Retail Experience

00.48




Topik ini mungkin sudah sering dibahas, banyak pengalaman buruk maupun manis yang dialami konsumen ketika mengunjungi sebuah retail outlet, dan sudah banyak case study yang dibedah. Namun, ketika kita memiliki kesempatan untuk mengelola sebuah retail business, banyak hal yang kadang luput dari pengamatan kita sebagai brand owner maupun retail manager.
1. Outlet akan lebih sulit berkembang jika hanya sekedar menjadi outlet.
Hal ini sepertinya berlaku untuk produk premium atau mass premium, meskipun untuk retail produk menengah ke bawah seperti toko Indomaret maupun Alfamart mungkin tidak terlalu signifikan.
Contoh yang paling mudah adalah Apple, retail brand ini menjadi contoh paling mudah, karena menjadi gold standard untuk pengelolaan retail dan profitability. Sales Apple store mencapai rekor tertinggi di US, sekitar $5,647 per foot square. Hal ini bukanlah kebetulan karena Steve Jobs mendesain Appel Store dengan cermat, bahkan dalam biografi Steve Jobs disebutkan prototype Apple Store dibongkar pasang berulang-ulang sampai ketemu desain paling ideal, setiap cm diperhatikan dengan detail. Tak heran jika sekarang Apple Store bagaikan sebuah kuil bagi para fans loyal Apple, tidak sekedar outlet biasa.

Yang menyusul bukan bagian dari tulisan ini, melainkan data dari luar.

(* ===== verification/BlockProof.v ===== *)
(** * Files over block devices: proofs

    [device_ok] is what a device promises to the layers above: it is an array
    of blocks; transfers of whole blocks move a number of whole blocks and
    report how many, all of them unless the device is allowed to stop short
    ([short]) and then at least one; a write that fails has changed nothing outside the blocks that it was
    given.  Files over such a device are arrays of bytes ([read_rule],
    [write_rule]); a partition is such a device, and its operations never touch
    the blocks outside it; the transfer loops of NVMe name spaces implement the
    interface over a queue pair. *)

From S2P Require Import Prelude Poll MemFile MemFileProof Block.

Record device_ok {S} {short : bool} (D : BlockDevice S) (rep : S → list Z → Prop) : Prop := {
  do_size : 0 < bs D;
  do_count : 0 <= block_count (bd_geometry D);
  do_capacity : bs D * block_count (bd_geometry D) <= u64_max;
  do_length s bytes : rep s bytes → Z.of_nat (length bytes) = bs D * block_count (bd_geometry D);
  do_read s bytes block n :
    rep s bytes → 0 <= block → 0 < n → block + n <= block_count (bd_geometry D) →
    wp_res (bd_read D block (n * bs D)) s
      (λ r s', rep s' bytes ∧ ∃ k, 0 < k <= n ∧ (short = false → k = n) ∧ r = take (Z.to_nat (k * bs D)) (drop (Z.to_nat (block * bs D)) bytes))
      (λ _ s', rep s' bytes);
  do_read_any s bytes block n :
    rep s bytes → wp_res (bd_read D block n) s (λ _ s', rep s' bytes) (λ _ s', rep s' bytes);
  do_write s bytes block n buffer :
    rep s bytes → 0 <= block → 0 < n → block + n <= block_count (bd_geometry D) → Z.of_nat (length buffer) = n * bs D →
    wp_res (bd_write D block buffer) s
      (λ w s', ∃ k, 0 < k <= n ∧ (short = false → k = n) ∧ w = k * bs D ∧ rep s' (splice (Z.to_nat (block * bs D)) (take (Z.to_nat w) buffer) bytes))
      (λ _ s', ∃ junk, length junk = length buffer ∧ rep s' (splice (Z.to_nat (block * bs D)) junk bytes));
  do_flush s bytes : rep s bytes → wp_res (bd_flush D) s (λ _ s', rep s' bytes) (λ _ s', rep s' bytes);
}.

Arguments device_ok {S} short D rep.

(** ** Parts of an array *)

(** The bytes of the device from [off], at most [n]. *)
Definition window (bytes : list Z) (off n : Z) : list Z := take (Z.to_nat n) (drop (Z.to_nat off) bytes).

Lemma length_window bytes off n :
  0 <= off → 0 <= n → off + n <= Z.of_nat (length bytes) → Z.of_nat (length (window bytes off n)) = n.
Proof. intros ???. unfold window. rewrite length_take, length_drop. lia. Qed.

Lemma window_app bytes off n m :
  0 <= off → 0 <= n → 0 <= m → window bytes off n ++ window bytes (off + n) m = window bytes off (n + m).
Proof.
  intros ???. unfold window. rewrite !Z2Nat.inj_add by lia. rewrite <-drop_drop. apply take_take_drop.
Qed.

Lemma window_window bytes off n o m :
  0 <= off → 0 <= o → 0 <= m → o + m <= n → window (window bytes off n) o m = window bytes (off + o) m.
Proof.
  intros ????. unfold window. rewrite List.skipn_firstn_comm, take_take, drop_drop. f_equal; [lia|]. f_equal. lia.
Qed.

(** Arrays that differ between [lo] and [hi] only. *)
Definition same_outside (lo hi : Z) (a b : list Z) : Prop :=
  ∀ i : nat, Z.of_nat i < lo ∨ hi <= Z.of_nat i → a !! i = b !! i.

Lemma same_outside_refl lo hi a : same_outside lo hi a a.
Proof. by intros i _. Qed.
Lemma same_outside_trans lo hi a b c : same_outside lo hi a b → same_outside lo hi b c → same_outside lo hi a c.
Proof. intros H1 H2 i Hi. by rewrite H1, H2. Qed.

Lemma same_outside_splice lo hi off d a :
  0 <= off → off + Z.of_nat (length d) <= Z.of_nat (length a) → lo <= off → off + Z.of_nat (length d) <= hi →
  same_outside lo hi a (splice (Z.to_nat off) d a).
Proof. intros Ho Hl Hlo Hhi i Hi. rewrite lookup_splice by lia. by rewrite decide_False by lia. Qed.

(** Writing a part of a block back with the rest of the block. *)
Lemma splice_block base o n d a :
  0 <= base → 0 <= o → o + Z.of_nat (length d) <= n → base + n <= Z.of_nat (length a) →
  splice (Z.to_nat base) (splice (Z.to_nat o) d (window a base n)) a = splice (Z.to_nat (base + o)) d a.
Proof.
  intros Hb Ho Hn Hl. pose proof (length_window a base n ltac:(lia) ltac:(lia) Hl) as Hw.
  apply list_eq. intros i. rewrite !lookup_splice by (rewrite ?length_splice; lia).
  rewrite length_splice by lia. repeat case_decide; try lia; try done; [f_equal; lia|].
  unfold window. rewrite lookup_take_lt, lookup_drop by lia. f_equal. lia.
Qed.

(** ** Reading and writing bytes *)

Section file.
Context {S : Type} {short : bool} (D : BlockDevice S) (rep : S → list Z → Prop) (HD : device_ok short D rep).

Abbreviation capacity := (bs D * block_count (bd_geometry D)).

(** Where the loop stands: a position inside the device, with room for what is
    left. *)
Record at_block (block block_offset remaining pos : Z) : Prop := {
  ab_block : 0 <= block;
  ab_offset : 0 <= block_offset < bs D;
  ab_pos : pos = block * bs D + block_offset;
  ab_room : pos + remaining <= capacity;
}.

Lemma at_block_in block block_offset remaining pos n :
  at_block block block_offset remaining pos → 0 <= n → n * bs D <= remaining ∨ n = 1 → 0 < remaining → block_offset = 0 ∨ n = 1 →
  block + n <= block_count (bd_geometry D).
Proof. intros [Hb Ho -> Hr] Hn Hc Hpos Ho'. pose proof (do_size _ _ HD). nia. Qed.

(** The end of a part of [remaining] that is at most a block, in the next block. *)
Lemma at_block_next block block_offset remaining pos :
  at_block block block_offset remaining pos → 0 < remaining →
  saturating_add u64_max block 1 = block + 1.
Proof.
  intros [Hb Ho -> Hr] Hpos. pose proof (do_size _ _ HD). pose proof (do_capacity _ _ HD). unfold saturating_add. nia.
Qed.
Lemma direct_blocks remaining :
  0 < remaining → ∃ n, 0 <= n ∧ remaining - remaining mod bs D = n * bs D ∧ n * bs D <= remaining.
Proof.
  intros Hr. pose proof (do_size _ _ HD). exists (remaining / bs D). pose proof (Z.div_mod remaining (bs D) ltac:(lia)) as Hdm.
  pose proof (Z.mod_pos_bound remaining (bs D) ltac:(lia)). split; [apply Z.div_pos; lia|]. split; lia.
Qed.

(** A device reads one block whole. *)
Lemma read_one s bytes block :
  rep s bytes → 0 <= block → block + 1 <= block_count (bd_geometry D) →
  wp_res (bd_read D block (bs D)) s (λ r s', rep s' bytes ∧ r = window bytes (block * bs D) (bs D)) (λ _ s', rep s' bytes).
Proof.
  intros Hs Hb Hc. replace (bs D) with (1 * bs D) at 1 by lia. eapply wp_res_mono; [eapply (do_read _ _ HD); [done|done|lia|done]|cbv beta|done].
  intros r s' (Hs' & k & Hk & _ & ->). split; [done|]. unfold window. f_equal. assert (k = 1) as -> by lia. lia.
Qed.

Lemma block_read_rule fuel : ∀ remaining copied block block_offset pos s bytes,
  rep s bytes → at_block block block_offset remaining pos → remaining <= Z.of_nat fuel → 0 <= remaining →
  wp_res (block_read_loop D fuel remaining copied block block_offset) s
    (λ r s', rep s' bytes ∧ ∃ k, 0 <= k <= remaining ∧ (k = 0 → remaining = 0) ∧ (short = false → k = remaining) ∧ r = copied ++ window bytes pos k)
    (λ _ s', rep s' bytes).
Proof.
  induction fuel as [|fuel IH]; intros remaining copied block block_offset pos s bytes Hs Hat Hfuel Hrem.
  { cbn [block_read_loop]. rewrite decide_False by lia. wp_run. split; [done|]. exists 0. split; [lia|]. split; [lia|]. split; [lia|]. by rewrite app_nil_r. }
  cbn [block_read_loop]. destruct (decide (0 < remaining)) as [Hpos|Hpos].
  2:{ wp_run. split; [done|]. exists 0. split; [lia|]. split; [lia|]. split; [lia|]. by rewrite app_nil_r. }
  pose proof (do_size _ _ HD) as Hbs. pose proof (do_length _ _ HD _ _ Hs) as Hlen. pose proof Hat as [Hb Ho Hp Hroom].
  destruct (direct_blocks remaining Hpos) as (n & Hn & Hdir & Hnr).
  set (direct := if decide (block_offset = 0) then _ else 0).
  destruct (decide (direct ≠ 0)) as [Hd|Hd].
  - assert (block_offset = 0 ∧ direct = n * bs D) as [Ho0 Hdn].
    { unfold direct in *. destruct (decide (block_offset = 0)); [by rewrite Hdir|done]. }
    rewrite Hdn. assert (0 < n) as Hn0 by nia.
    assert (block + n <= block_count (bd_geometry D)) as Hin by (eapply at_block_in; [done|lia|by left|lia|by left]).
    wp_step. eapply wp_res_mono; [by eapply (do_read _ _ HD)|cbv beta|done].
    intros got s1 (Hs1 & k & Hk & Hfull & ->). cbn zeta.
    change (take (Z.to_nat (k * bs D)) (drop (Z.to_nat (block * bs D)) bytes)) with (window bytes (block * bs D) (k * bs D)).
    assert (Z.of_nat (length (window bytes (block * bs D) (k * bs D))) = k * bs D) as Hl by (apply length_window; nia).
    rewrite Hl. rewrite decide_False by nia. replace (block * bs D) with pos by lia.
    destruct (decide (k * bs D < n * bs D)) as [Hlt|Hge].
    + wp_run. split; [done|]. exists (k * bs D). split; [nia|]. split; [nia|]. split; [intros Hf; specialize (Hfull Hf); nia|done].
    + assert (k = n) as -> by nia. rewrite Z.div_mul by lia.
      eapply wp_res_mono; [eapply (IH _ _ _ _ (pos + n * bs D)); [done| |nia|nia]|cbv beta|done].
      * pose proof (do_capacity _ _ HD). constructor; unfold saturating_add; nia.
      * intros r s2 (Hs2 & k & Hk' & Hz & Hf & ->). split; [done|]. exists (n * bs D + k). split; [nia|]. split; [nia|]. split; [intros Hsh; specialize (Hf Hsh); lia|].
        rewrite <-app_assoc. f_equal. apply window_app; nia.
  - assert (block + 1 <= block_count (bd_geometry D)) as Hin by (eapply at_block_in; [done|lia|by right|lia|by right]).
    wp_step. eapply wp_res_mono; [by eapply read_one|cbv beta|done].
    intros scratch s1 (Hs1 & ->). cbn zeta.
    assert (Z.of_nat (length (window bytes (block * bs D) (bs D))) = bs D) as Hl by (apply length_window; nia).
    rewrite Hl. rewrite decide_False by lia. set (chunk := remaining `min` (bs D - block_offset)).
    fold (window (window bytes (block * bs D) (bs D)) block_offset chunk). rewrite window_window by lia. rewrite <-Hp.
    rewrite (at_block_next block block_offset remaining pos) by done.
    destruct (decide (remaining = chunk)) as [Hrc|Hrc].
    + rewrite <-Hrc, Z.sub_diag. destruct fuel; cbn [block_read_loop]; (rewrite decide_False by lia; wp_run; split; [done|]; exists remaining; split_and!; [lia..|done]).
    + eapply wp_res_mono; [eapply (IH _ _ _ _ (pos + chunk)); [done| |lia|lia]|cbv beta|done].
      * constructor; [lia|lia|lia|lia].
      * intros r s2 (Hs2 & k & Hk' & Hz & Hf & ->). split; [done|]. exists (chunk + k). split; [lia|]. split; [lia|]. split; [intros Hsh; specialize (Hf Hsh); lia|].
        rewrite <-app_assoc. f_equal. apply window_app; lia.
Qed.
Definition left_alone lo hi bytes s' : Prop := ∃ bytes', rep s' bytes' ∧ same_outside lo hi bytes bytes'.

Namun Distro Crooz di kawasan Duren Tiga menjadi contoh real, bagaimana sebuah bisnis retail lokal merangkul fans loyal dan juga mengelola penggemar band-band Indie sehingga menjadi customer loyal mereka. Crooz merangkul band Pee Wee Gaskins dan Killing Me Inside yang terbukti menjadi model bisnis yang sustainable buat mereka. Customer Crooz menganggap outlet ini tidak hanya sekedar outlet, namun sebuah pengalaman mereka untuk berkomunikasi dengan band idaman.
2. Human sebagai Asset.
Mengelola manusia sebagai asset juga tidak mudah, karena setiap manusia memiliki pemahaman yang berbeda akan suatu brand. Tentu referensi dari setiap manusia adalah pengalaman mereka sebelumnya, jika biasa memegang toko kelontong, tentu butuh waktu untuk memahami proses bisnis jika disuruh memegang outlet GAP.
Kunci di sini adalah determinasi dan long-term-training. Hal ini sudah terbukti, apalagi di Indonesia, kebanyakan karyawan akan mengeluh ataupun malas jika disuruh ikut training. Padahal sebagai owner kita menginginkan layanan yang prima untuk semua customer. Long term training dikombinasikan dengan praktek di tempat kerja ternyata lebih efektif untuk meningkatkan standar layanan sebuah outlet.
Ritz Carlton di sini menjadi salah satu referensi dalam hal servis, karena hampir di semua cabang Ritz Carlton kita mendapatkan pengalaman serupa yang berkualitas. Mempelajari best practice di hospitality industry seperti Ritz Carlton akan menjadi pengalaman yang unik bagi brand di industri lain.
3. Human Touch.
Sekali lagi, pasar membuktikan brand-brand yang memperhatikan kebutuhan konsumennya, dan memiliki empati kepada customer mereka memiliki profitability yang lebih tinggi. Human Touch ini memang sulit untuk diajarkan, karena terkait dengan personalilty seseorang. 
Dibutuhkan brainwash yang terus menerus supaya kultur melayani konsumen ini bisa mendarah daging dalam diri karyawan. Bank Niaga telah berhasil memberikan standar yang tinggi untuk servis, dari satpam sampai teller memberikan salam dan sapaan hangat kepada konsumen. 
Zappos juga memiliki filosofi untuk "memanusiakan karyawan". Mereka bahkan sudah lebih advance dengan menjadikan happines sebagai DNA perusahaan. Ini tidak mudah, butuh tahunan bagi Tony Hsieh untuk menanamkan ide ini. Begitu juga yang dilakukan oleh Singapore Airlines dan Blue Bird, human touch menjadi differentiator mereka di persaingan pasar penerbangan dan pasar taxi yang sangat keras.
Ketiga hal di atas adalah hal yang paling krusial untuk diperhatikan. Kesuksesan sebuah brand berawal dari kemampuan mereka memanage ujung tombak penjualan ini. Secara konsep di atas kertas, semua brand bisa melakukannya, tetapi hanya sedikit brand yang mampu mengeksekusi konsep ini menjadi the winning business model.
Happy Eid Mubarak, mohon maaf lahir dan batin.